The Company agreed to secure all of its obligations under the Term Notes by granting the Lenders a first priority security interest in all of the Company’s assets, including the Company’s intellectual property and pledges of (i) one hundred percent (100%) of the Company’s equity interests in its domestic subsidiaries and (ii) sixty-five percent (65%) of the Company’s equity interests in its foreign subsidiaries. In connection with the grant of the security interest in favor of the Lenders in the Company’s intellectual property, the Company has entered into an intellectual property security agreement with the Lenders and a source code escrow agreement with the Lenders and an independent third party. In addition, the Company’s Chief Executive Officer has provided the Lenders with a personal guaranty of up to $500,000 secured by his equity interests in the Company.

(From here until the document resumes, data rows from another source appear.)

Definition upd_undef_must_set_vars (x : list bool) (s : Solver) : Solver :=
  {| conf := conf s; ok := ok s; unsat_cl_ID := unsat_cl_ID s; clauseID := clauseID s;
     minNumVars := minNumVars s; assigns := assigns s; varData := varData s;
     interToOuterMain := interToOuterMain s; outerToInterMain := outerToInterMain s;
     trail := trail s; trail_lim := trail_lim s; qhead := qhead s; cl_alloc := cl_alloc s;
     longIrredCls := longIrredCls s; longRedCls := longRedCls s; xorclauses := xorclauses s;
     xorclauses_updated := xorclauses_updated s; num_bnns := num_bnns s; undef_must_set_vars := x;
     litStats := litStats s; binTri := binTri s; sumConflicts := sumConflicts s;
     zeroLevAssignsByCNF := zeroLevAssignsByCNF s; stats := stats s;
     more_red_minim_limit_binary_actual := more_red_minim_limit_binary_actual s;
     occsimplifier := occsimplifier s; assumptions := assumptions s; conflict := conflict s;
     frat_enabled := frat_enabled s; solveStats := solveStats s |}.

Definition upd_litStats (x : LitStats) (s : Solver) : Solver :=
  {| conf := conf s; ok := ok s; unsat_cl_ID := unsat_cl_ID s; clauseID := clauseID s;
     minNumVars := minNumVars s; assigns := assigns s; varData := varData s;
     interToOuterMain := interToOuterMain s; outerToInterMain := outerToInterMain s;
     trail := trail s; trail_lim := trail_lim s; qhead := qhead s; cl_alloc := cl_alloc s;
     longIrredCls := longIrredCls s; longRedCls := longRedCls s; xorclauses := xorclauses s;
     xorclauses_updated := xorclauses_updated s; num_bnns := num_bnns s;
     undef_must_set_vars := undef_must_set_vars s; litStats := x; binTri := binTri s;
     sumConflicts := sumConflicts s; zeroLevAssignsByCNF := zeroLevAssignsByCNF s;
     stats := stats s; more_red_minim_limit_binary_actual := more_red_minim_limit_binary_actual s;
     occsimplifier := occsimplifier s; assumptions := assumptions s; conflict := conflict s;
     frat_enabled := frat_enabled s; solveStats := solveStats s |}.

Definition upd_binTri (x : BinTriStats) (s : Solver) : Solver :=
  {| conf := conf s; ok := ok s; unsat_cl_ID := unsat_cl_ID s; clauseID := clauseID s;
     minNumVars := minNumVars s; assigns := assigns s; varData := varData s;
     interToOuterMain := interToOuterMain s; outerToInterMain := outerToInterMain s;
     trail := trail s; trail_lim := trail_lim s; qhead := qhead s; cl_alloc := cl_alloc s;
     longIrredCls := longIrredCls s; longRedCls := longRedCls s; xorclauses := xorclauses s;
     xorclauses_updated := xorclauses_updated s; num_bnns := num_bnns s;
     undef_must_set_vars := undef_must_set_vars s; litStats := litStats s; binTri := x;
     sumConflicts := sumConflicts s; zeroLevAssignsByCNF := zeroLevAssignsByCNF s;
     stats := stats s; more_red_minim_limit_binary_actual := more_red_minim_limit_binary_actual s;
     occsimplifier := occsimplifier s; assumptions := assumptions s; conflict := conflict s;
     frat_enabled := frat_enabled s; solveStats := solveStats s |}.

Definition upd_zeroLevAssignsByCNF (x : Z) (s : Solver) : Solver :=
  {| conf := conf s; ok := ok s; unsat_cl_ID := unsat_cl_ID s; clauseID := clauseID s;
     minNumVars := minNumVars s; assigns := assigns s; varData := varData s;
     interToOuterMain := interToOuterMain s; outerToInterMain := outerToInterMain s;
     trail := trail s; trail_lim := trail_lim s; qhead := qhead s; cl_alloc := cl_alloc s;
     longIrredCls := longIrredCls s; longRedCls := longRedCls s; xorclauses := xorclauses s;
     xorclauses_updated := xorclauses_updated s; num_bnns := num_bnns s;
     undef_must_set_vars := undef_must_set_vars s; litStats := litStats s; binTri := binTri s;
     sumConflicts := sumConflicts s; zeroLevAssignsByCNF := x; stats := stats s;
     more_red_minim_limit_binary_actual := more_red_minim_limit_binary_actual s;
     occsimplifier := occsimplifier s; assumptions := assumptions s; conflict := conflict s;
     frat_enabled := frat_enabled s; solveStats := solveStats s |}.

Definition upd_more_red_minim_limit_binary_actual (x : Z) (s : Solver) : Solver :=
  {| conf := conf s; ok := ok s; unsat_cl_ID := unsat_cl_ID s; clauseID := clauseID s;
     minNumVars := minNumVars s; assigns := assigns s; varData := varData s;
     interToOuterMain := interToOuterMain s; outerToInterMain := outerToInterMain s;
     trail := trail s; trail_lim := trail_lim s; qhead := qhead s; cl_alloc := cl_alloc s;
     longIrredCls := longIrredCls s; longRedCls := longRedCls s; xorclauses := xorclauses s;
     xorclauses_updated := xorclauses_updated s; num_bnns := num_bnns s;
     undef_must_set_vars := undef_must_set_vars s; litStats := litStats s; binTri := binTri s;
     sumConflicts := sumConflicts s; zeroLevAssignsByCNF := zeroLevAssignsByCNF s;
     stats := stats s; more_red_minim_limit_binary_actual := x; occsimplifier := occsimplifier s;
     assumptions := assumptions s; conflict := conflict s; frat_enabled := frat_enabled s;
     solveStats := solveStats s |}.

Definition upd_occsimplifier (x : OccSimplifier) (s : Solver) : Solver :=
  {| conf := conf s; ok := ok s; unsat_cl_ID := unsat_cl_ID s; clauseID := clauseID s;
     minNumVars := minNumVars s; assigns := assigns s; varData := varData s;
     interToOuterMain := interToOuterMain s; outerToInterMain := outerToInterMain s;
     trail := trail s; trail_lim := trail_lim s; qhead := qhead s; cl_alloc := cl_alloc s;
     longIrredCls := longIrredCls s; longRedCls := longRedCls s; xorclauses := xorclauses s;
     xorclauses_updated := xorclauses_updated s; num_bnns := num_bnns s;
     undef_must_set_vars := undef_must_set_vars s; litStats := litStats s; binTri := binTri s;
     sumConflicts := sumConflicts s; zeroLevAssignsByCNF := zeroLevAssignsByCNF s;
     stats := stats s; more_red_minim_limit_binary_actual := more_red_minim_limit_binary_actual s;
     occsimplifier := x; assumptions := assumptions s; conflict := conflict s;
     frat_enabled := frat_enabled s; solveStats := solveStats s |}.
(** * mc_unit: unit systems and conversions between them

    A shallow embedding of [mc_unit/common.py] and [mc_unit/units.py].

    Numbers.  Python's floats and ints are modelled by the canonical
    rationals [Qc] (exact arithmetic, Leibniz equality, computable).  A
    decimal literal of the source denotes the rational it is written as.
    Whatever the source computes with [+], [-], [*] is computed here with
    the same operations on [Qc]; the source's [/], which raises
    [ZeroDivisionError] on a zero divisor, is [truediv].  The rationals
    carry the structure of the code: labels, exceptions, containers, and
    the identities that the floats of the source satisfy as well.  What
    depends on rounding or overflow is stated about [Binary64], the same
    ratios and unit systems over the primitive binary64 floats.

    Objects.  Lists, arrays, dictionaries, unit systems and proxies are
    mutable Python objects: they live in a heap and are passed by
    reference.  Tuples, numbers and closures are values.  A function of the
    source that touches objects is a function in the monad [M], which
    threads the heap and carries the exception a call may raise. *)

From Stdlib Require Import ZArith QArith Qabs Qcanon String List Bool Lia.
From Stdlib Require PrimFloat.
Import ListNotations.

Open Scope string_scope.
Open Scope Qc_scope.

(* ================================================================== *)
(** ** Exceptions and results *)

Inductive Exception :=
| ValueError (msg : string)
| ZeroDivisionError
| TypeError
| AttributeError.

Inductive result (A : Type) :=
| Ok (a : A)
| Raise (e : Exception).

Arguments Ok {A} a.
Arguments Raise {A} e.

Definition bind_result {A B} (r : result A) (k : A -> result B) : result B :=
  match r with
  | Ok a => k a
  | Raise e => Raise e
  end.

Notation "'let?' x ':=' r 'in' k" :=
  (bind_result r (fun x => k))
  (at level 10, x name, r at level 100, k at level 200).

(* ================================================================== *)
(** ** Numbers *)

(** The rational a literal of the source is written as. *)
Definition lit (q : Q) : Qc := Q2Qc q.
Arguments lit q%_Q.

Definition is_zero (x : Qc) : bool := (Qnum (this x) =? 0)%Z.

(** [x / y] on plain numbers. *)
Definition truediv (x y : Qc) : result Qc :=
  if is_zero y then Raise ZeroDivisionError else Ok (x / y).

(** [x ** n] on plain numbers, for an [int] exponent [n].  A fractional
    exponent has no exact rational value and is left out of the model,
    and so is the [OverflowError] of a float power too large to
    represent. *)
Definition pow (x : Qc) (n : Z) : result Qc :=
  match n with
  | Z0 => Ok 1
  | Zpos p => Ok (x ^ Pos.to_nat p)
  | Zneg p => if is_zero x then Raise ZeroDivisionError
              else Ok (/ (x ^ Pos.to_nat p))
  end.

The Loan Agreement contains customary representations, warranties and covenants, including covenants by the Company limiting additional indebtedness, liens, guaranties, mergers and consolidations, substantial asset sales, investments and loans, sale and leasebacks, transactions with affiliates and fundamental changes in its business. In addition, the Loan Agreement contains financial covenants by the Company that establish (i) a maximum ratio of indebtedness to recurring revenue; (ii) a maximum ratio of indebtedness to EBITDA; and (iii) a minimum liquidity test (defined as the Company’s cash plus amounts available under a line of credit of up to $250,000). The Loan Agreement also imposes limits on capital expenditures for each calendar year during the term of the Loan Agreement.

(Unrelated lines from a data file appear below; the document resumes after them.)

Lemma score_counts_frames_witness :
  score (run (frames 40 1700000000016 (1 # 2))
           (step (Frame 1700000000000 (1 # 2)) (step Click initialState)))
  == score (step (Frame 1700000000000 (1 # 2)) (step Click initialState))
     + inject_Z (Z.of_nat (length (frames 40 1700000000016 (1 # 2)))).
Proof.
  apply (proj1 (score_counts_frames
                  (frames 40 1700000000016 (1 # 2))
                  (step (Frame 1700000000000 (1 # 2)) (step Click initialState))
                  (frames_isFrame _ _ _)
                  ltac:(vm_compute; reflexivity))).
  vm_compute. reflexivity.
Defined.

(** ** Keys forgotten by a reset *)

Lemma reachable_step (e : Event) (s : State) :
  reachable s -> reachable (step e s).
Proof.
  intros [es ->]. exists (es ++ [e]). unfold run.
  rewrite fold_left_app. reflexivity.
Qed.

Lemma reachable_player_bounds (s : State) :
  reachable s ->
  0 <= PlayerState.x (player s)
  /\ PlayerState.x (player s) <= GAME_WIDTH - PLAYER_WIDTH.
Proof.
  intros Hr. destruct (reachable_playerOnGrid s Hr) as [z [E [Hlo Hhi]]].
  rewrite E. unfold GAME_WIDTH, PLAYER_WIDTH.
  rewrite Zle_Qle in Hlo, Hhi.
  change (inject_Z 0) with 0 in Hlo. change (inject_Z 540) with 540 in Hhi.
  split; lra.
Qed.

Lemma has_empty (k : string) : has k ∅ = false.
Proof. unfold has. apply bool_decide_eq_false_2. set_solver. Qed.

(** X16. Keys forgotten by a reset stay forgotten.  Start, Restart and
    Resume empty the held set.  From a state of a session with an empty
    held set, frames of the main loop and auto-repeat key-downs, in any
    number and order, leave the held set empty and the player where it
    is: a key that is still physically down moves nothing until it is
    released and pressed again. *)
Theorem forgotten_keys_stay_forgotten (es : list Event) (s : State) :
  reachable s ->
  keysPressed s = ∅ ->
  Forall isFrameOrRepeat es ->
  keysPressed (run es s) = ∅
  /\ PlayerState.x (player (run es s)) == PlayerState.x (player s)
  /\ keysPressed (resetGame s) = ∅
  /\ (gameState s = Paused -> keysPressed (resumeGame s) = ∅).
Proof.
  intros Hr Hk Hes.
  assert (Hmain : keysPressed (run es s) = ∅
                  /\ PlayerState.x (player (run es s))
                     == PlayerState.x (player s)).
  { revert s Hr Hk. induction es as [| e es IH]; intros s Hr Hk.
    - split; [exact Hk | reflexivity].
    - inversion Hes as [| e' es' He Hes']; subst.
      change (run (e :: es) s) with (run es (step e s)).
      assert (Hstep : keysPressed (step e s) = ∅
                      /\ PlayerState.x (player (step e s))
                         == PlayerState.x (player s)).
      { destruct e as [now rnd | | key rep now | |]; try contradiction.
        - destruct (GameState_eqb (gameState s) Active) eqn:E.
          + apply GameState_eqb_eq in E.
            assert (Hd : keysPressed (dispatch (Frame now rnd) s) = ∅
                         /\ PlayerState.x (player (dispatch (Frame now rnd) s))
                            == PlayerState.x (player s)).
            { cbn [dispatch]. rewrite (gameLoop_active now rnd s E).
              cbn [keysPressed player]. split; [exact Hk |].
              rewrite movePlayer_x, Hk. unfold held. rewrite !has_empty.
              destruct (reachable_player_bounds s Hr) as [Hlo Hhi].
              rewrite clamp_inside; unfold PLAYER_SPEED; lra. }
            unfold step, commit.
            destruct (GameState_eqb (gameState s)
                        (gameState (dispatch (Frame now rnd) s)));
              [exact Hd |].
            destruct (dispatch (Frame now rnd) s). cbn in Hd.
            open_handlers. by_cases; exact Hd.
          + rewrite step_frame_inactive; [split; [exact Hk | reflexivity] |].
            intros HA. rewrite HA in E. discriminate.
        - cbn [isFrameOrRepeat] in He. subst rep.
          unfold step. cbn [dispatch handleKeyDown]. rewrite commit_same.
          split; [exact Hk | reflexivity]. }
      destruct Hstep as [Hk' Hx'].
      destruct (IH Hes' (step e s) (reachable_step e s Hr) Hk') as [IHk IHx].
      split; [exact IHk |]. rewrite IHx. exact Hx'. }
  destruct Hmain as [H1 H2].
  split; [exact H1 |]. split; [exact H2 |]. split; [reflexivity |].
  intros HP. unfold resumeGame. rewrite HP. cbn [GameState_eqb].
  destruct s. open_handlers. by_cases.
Qed.

Lemma forgotten_keys_stay_forgotten_witness :
  PlayerState.x
    (player (run [KeyDown "ArrowRight" true 1700000000000;
                  Frame 1700000000016 (1 # 2)]
               (step Click initialState)))
  == PlayerState.x (player (step Click initialState)).
Proof.
  assert (Hr : reachable (step Click initialState))
    by (apply reachable_step; exists []; reflexivity).
  refine (proj1 (proj2 (forgotten_keys_stay_forgotten
                          [KeyDown "ArrowRight" true 1700000000000;
                           Frame 1700000000016 (1 # 2)]
                          (step Click initialState) Hr _ _))).
  - vm_compute. reflexivity.
  - repeat constructor.
Defined.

The Loan Agreement provides for events of default customary for credit facilities of this type, including but not limited to non-payment, defaults on other debt, misrepresentation, breach of covenants, representations and warranties, insolvency and bankruptcy. Upon an event of default relating to insolvency, bankruptcy or receivership, the amounts outstanding under the Loan will become immediately due and payable and the Lenders commitments will be automatically terminated. Upon the occurrence and continuation of any other event of default, the Lenders may accelerate payment of all obligations and terminate the Lenders’ commitments under the Credit Facility.
The foregoing description is only a summary of the key provisions of the Loan and is qualified in its entirety by the terms of the Loan Agreement, a copy of which will be filed with the Company’s Annual Report on Form 10-K for the year ended May 31, 2013.
On May 16, 2013, the Company issued a press release announcing that it had entered into the Loan Agreement. A copy of the press release is furnished herewith as Exhibit 99.1.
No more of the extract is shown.